Sid: In Janssen R&D, our Data Science team is a function that leverages the power of data science, including artificial intelligence (AI), machine learning (ML), real-world evidence (RWE) and digital health, to enhance and accelerate innovation across our portfolio, from early discovery to clinical development and operations.

Within that team, I lead our team that is responsible for using data science in the clinical operations space to drive the clinical development of new medicines and vaccines. One of the foundations of this work is our internal platform, called, developed by our Platforms and Privacy team together with Johnson & Johnson Technology and others, which integrates disparate data sources from historical trial operations and real-world data (RWD), such as Electronic Health Records (EHR), claims, labs, and also genomics data.

When we apply data science to this data, we’re able to drive more targeted country and site selection. In particular, genomics data is being incorporated for targeted patient matching in our advances towards personalized medicine – all of it in a manner that puts patients’ privacy first. We also have a strong commitment towards increasing diversity, equity, and inclusion to make our trials representative of the populations we serve, and we are taking a data-driven approach to solving for that.

All of that combined helps us think about trials differently: How are we going about selecting our sites? How can we identify patients that meet inclusion and exclusion criteria for our trials? Is there an opportunity utilize digital / decentralized trial technologies to reduce patient burden and increase participation?

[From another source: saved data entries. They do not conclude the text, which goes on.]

Lemma first_part_spec t entry c off buf Q L (w : W) :
  t = FAT12 ∨ t = FAT16 → length buf = 512%nat → Forall is_byte buf → 510 <= off < 512 → (t = FAT16 → off = 510) →
  (∀ b i, i = (match t with FAT12 => 511 | _ => 510 end) → 0 <= b < 256 →
     (b = match t with
          | FAT12 => if c mod 2 =? 1 then byte_at buf 511 mod 16 + 16 * (entry mod 16) else entry mod 256
          | _ => entry mod 256
          end) → Q (<[Z.to_nat i := b]> buf) w) →
  wp (first_part t entry c off buf) Q L w.
Proof.
  intros T Lb Fb Ho H16 HQ. unfold first_part, FAT_SECTOR_SIZE. destruct T as [-> | ->].
  - assert (c mod 2 = 0 ∨ c mod 2 = 1) as [P|P] by zdiv; rewrite P in *; cbn [Z.eqb Pos.eqb] in *.
    + apply wp_set_byte; [lia|]. rewrite byte_low. apply (HQ _ 511); [done|zdiv|done].
    + apply wp_bind, wp_get_byte; [lia|]. apply wp_set_byte; [lia|]. rewrite low_high_nibbles.
      apply (HQ _ 511); [done| |done]. zdiv.
  - rewrite H16 by done. change (Z.shiftl 1 (8 * (512 - 510)) - 1) with (2 ^ 16 - 1). rewrite land_low_mask by lia.
    apply wp_set_byte; [lia|]. apply (HQ _ 510); [done|apply wrap_range; lia|unfold wrap; zdiv].
Qed.

Lemma second_part_spec t entry c off buf Q L (w : W) :
  t = FAT12 ∨ t = FAT16 → length buf = 512%nat → Forall is_byte buf → 510 <= off < 512 → (t = FAT16 → off = 510) →
  0 <= entry < entry_limit t →
  (∀ b, 0 <= b < 256 →
     (b = match t with
          | FAT12 => if c mod 2 =? 1 then entry / 16 else entry / 256 + 16 * (byte_at buf 0 / 16)
          | _ => entry mod 256
          end) → Q (<[0%nat := b]> buf) w) →
  wp (second_part t entry c off buf) Q L w.
Proof.
  intros T Lb Fb Ho H16 He HQ. unfold second_part, FAT_SECTOR_SIZE. pose proof (byte_at_range buf 0 Fb).
  destruct T as [-> | ->]; unfold entry_limit in He.
  - assert (c mod 2 = 0 ∨ c mod 2 = 1) as [P|P] by zdiv; rewrite P in *; cbn [Z.eqb Pos.eqb] in *.
    + apply wp_bind, wp_get_byte; [lia|]. apply wp_set_byte; [lia|]. rewrite byte_land_high, Z.shiftr_div_pow2 by lia.
      change (2 ^ 8) with 256. rewrite nibble_pair by zdiv. apply HQ; [zdiv|done].
    + apply wp_set_byte; [lia|]. rewrite Z.shiftr_div_pow2 by lia. change (2 ^ 4) with 16.
      rewrite wrap_small by zdiv. apply HQ; [zdiv|done].
  - rewrite H16 by done. change (8 * (2 - (512 - 510))) with 0. rewrite Z.shiftr_0_r. apply wp_set_byte; [lia|].
    apply HQ; [apply wrap_range; lia|done].
Qed.

(** The part of [writeFAT] after the sector has been read. *)
Definition store_entry (d : FAT_Dev) (entry c o s g : Z) (b : list Z) : M W Z :=
  if 512 <=? o mod 512 + 2 then
    let* buffer := first_part (fatType d) entry c (o mod 512) b in
    let* r := writeSector d s buffer in
    if r <? 0 then ret (-1)
    else
      let* '(r, buffer) := readSector d (s + 1) buffer in
      if r <? 0 then ret (-1)
      else
        let* buffer := second_part (fatType d) entry c (o mod 512) buffer in
        writeSector d (s + 1) buffer
  else
    let* buffer := whole_entry (fatType d) entry c (o mod 512) g b in
    writeSector d s buffer.
Lemma search_goal_next d path da s s1 fuel N r Q L w w1 :
  image w1 = image w → pathLevel s1 = pathLevel s →
  search_goal d path da s (S fuel) (S N) r Q L w → search_goal d path da s1 fuel N r Q L w1.
Proof.
  intros I P HG. destruct r; cbn in *; [|intros; apply HG; congruence..].
  intros j ents s' buf' fuel' w' I' Hj Hp Hb Hf. apply HG; [congruence|done|congruence|done|lia].
Qed.

Lemma root_start_range w d : geometry w d → 0 <= root_start d < 2 ^ 24 ∧ 0 <= root_ents (bpb d) < 65536.
Proof.
  intros G. pose proof (resd_range w d G). destruct G as [_ B _ _ _]. pose proof (word_at_range (bpb d) 22 B).
  pose proof (word_at_range (bpb d) 17 B). pose proof (byte_at_range (bpb d) 16 B).
  unfold root_start, secs_per_fat, fat_copies, root_ents. split; [nia|done].
Qed.

(** A search that is at the end of its directory. *)
Lemma search_ended fuel d path da s buf Q L (w : W) :
  (if inRootDir s then rootEnts s = 0 else getClusterType (cluster s) (fatType d) ≠ USED_CLUSTER) →
  Q None w → wp (search_loop (S fuel) d path da s buf) Q L w.
Proof.
  intros E HQ. cbn [search_loop]. unfold load_piece. destruct (inRootDir s).
  - rewrite E. done.
  - rewrite bool_decide_eq_false_2 by done. done.
Qed.

Lemma next_piece_stay d j s Q L (w : W) :
  (inRootDir s = false → j ≠ dirSize s / 32) → Q s w → wp (next_piece d j s) Q L w.
Proof.
  intros N HQ. unfold next_piece, DIRENT_SIZE. destruct (inRootDir s); [done|]. cbn [negb andb].
  destruct (Z.eqb_spec j (dirSize s / 32)); [destruct (N eq_refl); done|done].
Qed.
(** A byte that comes while the transmitter is full is lost. *)
#[export] Instance board_ports : Ports board := {
  in_port8 port b :=
    if port =? COMBASE + 5 then
      Ret (if (board_delay b =? 0)%nat then 0x60 else 0x40)
        {| b_sent := b_sent b; b_start := b_start b; b_selected := b_selected b; b_control := b_control b; b_delay := Nat.pred (board_delay b) |}
    else if port =? COMBASE + 3 then Ret (u8 (b_control b)) b
    else if port =? CRT_CONTR_DATA then Ret (if b_selected b =? START_ADDR_HIGH then board_start b / 256 else board_start b mod 256) b
    else Ret 0 b;
  out_port8 port v b :=
    if (port =? COMBASE) && negb (board_dlab b) then
      Ret tt {| b_sent := if (board_delay b =? 0)%nat then b_sent b ++ [v] else b_sent b; b_start := b_start b; b_selected := b_selected b;
                b_control := b_control b; b_delay := 3 |}
    else if port =? COMBASE + 3 then
      Ret tt {| b_sent := b_sent b; b_start := b_start b; b_selected := b_selected b; b_control := v; b_delay := b_delay b |}
    else if port =? CRT_CONTR_INDEX then
      Ret tt {| b_sent := b_sent b; b_start := b_start b; b_selected := v; b_control := b_control b; b_delay := b_delay b |}
    else if port =? CRT_CONTR_DATA then
      Ret tt (set_start (if b_selected b =? START_ADDR_HIGH then 256 * v + board_start b mod 256 else 256 * (board_start b / 256) + v) b)
    else Ret tt b
}.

The other area of focus for my team is the linkage of clinical trial data with RWD, or ‘tokenization.’ Our R&D Data Science team, in partnership with our Vaccines team, started using tokenization to link data with our COVID-19 vaccine trial, but it’s really taken off and we are now looking to do this across our portfolio. It’s becoming front and center to our strategy because we strongly believe that linking trial participant data with RWD – with patient consent – can unlock unique insights, especially when you think about long-term follow up while reducing patient burden.

Su: : Having a team focused on using data, analytics and technology to accelerate clinical trials is very ambitious. What was the motivation for Janssen to have a team like this?

Sid: The concept of using data to accelerate clinical operations has evolved over the years – from just relying on personal connections with sites and PIs to using historical operations data and feasibility survey results to pick the right sites for the right trials. Our R&D data science team is taking the next step in what can be done based on emerging technology and data. Today, as more real-world longitudinal data becomes available near real-time, there is an opportunity to apply data science and AI/ML to further improve our ability to predict sites with higher recruitment potential – in addition to continuing to use the historical operations data to predict sites that are likely to default. Ultimately, the motivation for using these tools and technologies is to help bring life-saving and life-enhancing therapies to patients sooner than previously possible.

Su:  We definitely see that at Datavant as well, the increasing amounts of different types of data that could be really useful for research. How does your team interact with different functions and stakeholders across Janssen and externally to do this work?

Sid: Our R&D data science team at Janssen partners with all therapeutic areas and functions, as well as with our colleagues in commercial and across our enterprise, in order to ensure we’re leveraging data science to solve the right challenges and drive the greatest impact for patients.

Within my team focused on clinical operations, we work closely with the clinical research and operations teams to inform and understand the study design and make sure that the study can be successful when it is executed. For example, does the inclusion/exclusion criteria accurately reflect the patients that exist in the real world? Are we ensuring that we are in the right places to recruit the right patients – and diverse patients – for the study?

There’s also an external component to how we work. When it comes to data, we need external partners to bring in and source that data. Without high-quality data, there’s no data science. Then there are partners like Datavant – being able to link and tokenize data that creates a longitudinal view across the patient life cycle is critical to serving a variety of use cases.

Su:  Turning to the external environment, what are some of the trends you are watching and tracking? How are you seeking to apply them at Janssen R&D?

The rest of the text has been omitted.